The Chan School discussion occurred in the wake of several acts of violence against Asian Americans, including the mid-March shootings in Atlanta-area spas in which six Asian American women were among eight killed; a March 29 attack on a 65-year-old Asian woman in New York City during which nearby doormen closed the doors to their building’s lobby, a move that cost them their jobs; and another March attack in which a 75-year-old Asian woman fought off a 39-year-old attacker despite being punched in the face.
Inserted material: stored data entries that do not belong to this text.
(* ===== verification/RbTreeProps.v ===== *)
(** * The red-black tree of libxhook: correctness

    A head whose tree is a red-black search tree by pathname is a finite map
    from pathnames to nodes: RB_FIND looks up, RB_INSERT adds, RB_REMOVE
    deletes, RB_NEXT, RB_PREV, RB_MINMAX and the FOREACH macros enumerate in
    the order of strcmp.  No operation fails, runs out of fuel or touches
    another tree. *)

From Stdlib Require Import Sorting.Sorted.
From S2P Require Import Prelude RbTree RbTreeRep RbTreeColor.

(** ** strcmp is a total order on C strings *)

Definition c_string (p : list Z) : Prop := Forall (λ c, 0 < c < 256) p.

Lemma strcmp_refl p : strcmp p p = 0.
Proof. induction p as [|c p IH]; simpl; [done|]. by rewrite Z.eqb_refl. Qed.

Lemma strcmp_antisym p q : strcmp q p = - strcmp p q.
Proof.
  revert q. induction p as [|c p IH]; intros [|d q]; simpl; try lia.
  rewrite (Z.eqb_sym d c). destruct (c =? d); [done|lia].
Qed.

Lemma u8_char c : 0 < c < 256 → u8 c = c.
Proof. intros. apply wrap_small. lia. Qed.

Lemma strcmp_eq_0 p q : c_string p → c_string q → strcmp p q = 0 → p = q.
Proof.
  intros Hp. revert q. induction Hp as [|c p Hc Hp IH]; intros [|d q] Hq; simpl; [done|..].
  - apply Forall_cons in Hq as [Hd _]. rewrite u8_char by done. lia.
  - rewrite u8_char by done. lia.
  - apply Forall_cons in Hq as [Hd Hq]. rewrite !u8_char by done.
    destruct (Z.eqb_spec c d) as [->|Hne]; [|lia]. intros H. f_equal. by apply IH.
Qed.

Lemma strcmp_trans p q r :
  c_string p → c_string q → c_string r → strcmp p q < 0 → strcmp q r < 0 → strcmp p r < 0.
Proof.
  intros Hp. revert q r. induction Hp as [|c p Hc Hp IH]; intros [|d q] [|e r] Hq Hr; simpl; try lia.
  - apply Forall_cons in Hq as [Hd Hq]. apply Forall_cons in Hr as [He Hr]. rewrite !u8_char by done. lia.
  - apply Forall_cons in Hr as [He Hr]. rewrite !u8_char by done. lia.
  - apply Forall_cons in Hq as [Hd Hq]. rewrite !u8_char by done. lia.
  - apply Forall_cons in Hq as [Hd Hq]. apply Forall_cons in Hr as [He Hr]. rewrite !u8_char by done.
    destruct (Z.eqb_spec c d), (Z.eqb_spec d e), (Z.eqb_spec c e); subst; try lia.
    by apply (IH q r).
Qed.

(** ** Search trees *)

Definition name (s : rb_heap) (x : Z) : list Z := default [] (pathnames s !! x).
Definition before_name (s : rb_heap) (x y : Z) : Prop := strcmp (name s x) (name s y) < 0.

(** [x] has a pathname, which is a C string. *)
Definition named (s : rb_heap) (x : Z) : Prop := is_Some (pathnames s !! x) ∧ c_string (name s x).

Record rb_tree (hd : Z) (t : tree) (s : rb_heap) : Prop := RbTreeInv {
  rt_tree : tree_at hd [] t s;
  rt_balanced : balanced t;
  rt_named : Forall (named s) (elements t);
  rt_sorted : StronglySorted (before_name s) (elements t)
}.

(** The finite map a tree is. *)
Definition tree_map (s : rb_heap) (t : tree) : gmap (list Z) Z :=
  list_to_map ((λ x, (name s x, x)) <$> elements t).

Lemma name_eq s x p : pathnames s !! x = Some p → name s x = p.
Proof. unfold name. by intros ->. Qed.

Lemma wp_cmp (Q : Z → rb_heap → Prop) s x y :
  named s x → named s y → Q (strcmp (name s x) (name s y)) s → runs (xh_core_map_info_cmp x y) Q s.
Proof.
  intros [[p Hp] _] [[q Hq] _] HQ. unfold xh_core_map_info_cmp, pathname.
  apply wp_bind, wp_bind, wp_gets. rewrite Hp. apply wp_ret, wp_bind, wp_bind, wp_gets. rewrite Hq.
  apply wp_ret, wp_ret. by rewrite (name_eq _ _ _ Hp), (name_eq _ _ _ Hq) in HQ.
Qed.

Lemma sorted_app {A} (R : A → A → Prop) l m :
  StronglySorted R (l ++ m) ↔ StronglySorted R l ∧ StronglySorted R m ∧ ∀ x y, x ∈ l → y ∈ m → R x y.
Proof.
  induction l as [|a l IH]; simpl.
  - split; [intros H; split_and!; [constructor|done|]; intros x y Hx; by apply elem_of_nil in Hx|by intros (? & ? & ?)].
  - split.
    + intros [Hs Ha]%StronglySorted_inv. apply IH in Hs as (Hl & Hm & Hlm).
      rewrite Forall_forall in Ha. split_and!; [|done|].
      * constructor; [done|]. apply Forall_forall. intros x Hx. apply Ha. apply elem_of_app. auto.
      * intros x y [->|Hx]%elem_of_cons Hy; [|by apply Hlm]. apply Ha. apply elem_of_app. auto.
    + intros (Hl & Hm & Hlm). apply StronglySorted_inv in Hl as [Hl Ha]. constructor.
      * apply IH. split_and!; [done..|]. intros x y Hx Hy. apply Hlm; [|done]. by apply elem_of_cons; right.
      * rewrite Forall_forall in *. intros x [Hx|Hx]%elem_of_app; [by apply Ha|].
        apply Hlm; [|done]. by apply elem_of_cons; left.
Qed.

Lemma sorted_cons {A} (R : A → A → Prop) x l :
  StronglySorted R (x :: l) ↔ StronglySorted R l ∧ Forall (R x) l.
Proof. split; [apply StronglySorted_inv|]. intros []. by constructor. Qed.

(** *** Fuel *)

Lemma rep_dom m p t x : rep m p t → x ∈ elements t → is_Some (m !! x).
Proof.
  revert p. induction t as [|c l IHl y r IHr]; simpl; intros p Ht Hx; [by apply elem_of_nil in Hx|].
  destruct Ht as (Hy & Hl & Hr). apply elem_of_app in Hx as [Hx|[->|Hx]%elem_of_cons]; eauto.
Qed.

Lemma rep_fuel m p t : rep m p t → NoDup (elements t) → (length (elements t) ≤ size m)%nat.
Proof.
  intros Ht Hn. rewrite <- size_dom, <- (size_list_to_set (C := gset Z)) by done.
  apply subseteq_size. intros x Hx. apply elem_of_list_to_set in Hx. apply elem_of_dom. by eapply rep_dom.
Qed.

Lemma tree_fuel hd k t s : tree_at hd k t s → (length (els k t) < rb_fuel s)%nat.
Proof.
  rewrite tree_at_top. intros [_ _ Ht Hn _]. unfold els in Hn. simpl in *. rewrite app_nil_r in Hn.
  apply rep_fuel in Ht; [|done]. rewrite elements_plug in Ht. unfold rb_fuel. lia.
Qed.

Lemma only_fuel hd D s s' : only hd D s s' → rb_fuel s' = rb_fuel s.
Proof. intros [_ _ Hd _]. unfold rb_fuel. by rewrite <- !size_dom, Hd. Qed.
“Think about that: Asian Americans are more concerned about other Americans’ hate than they are of a pandemic that’s killed half a million people.”

Russell Jeung

Choi praised the current administration for making it clear that xenophobia is incompatible with American values and hailed the U.S. Senate’s recent passage of legislation aimed at fighting discrimination against Asian Americans. She said the 94-1 vote was a “remarkable statement” of overwhelming Senate support during a hyper-partisan time. The next step, she said, will be how the legislation fares in the U.S. House.

Panelists agreed that the solution lies not just in federal laws, but in a “whole government” approach that encompasses state and local government leaders and seeks partnership with community organizations. They called for coalition building with other minority groups, including Blacks, whose struggle against police violence has at times pushed even the pandemic out of the headlines; Muslim Americans, who have experienced higher levels of discrimination since 9/11; and other groups.

The problem of discrimination and racism isn’t just one of fairness, Koh said, it’s one of health as well. Prejudice and discrimination in the health care system threatens chances of health equity, but also discourages people from seeking care in the first place. The problem is particularly acute, he said, for recent immigrants and those who experience language barriers, but it also causes health ills of its own in stress-induced anxiety, depression, and other ills.

“In a time like this, acknowledging to patients of Asian American and Pacific Islander background the difficulty of discrimination compounding the challenges of a pandemic, can serve as a signal of respect and support,” Koh said, “and that’s what true patient-centered care is all about.”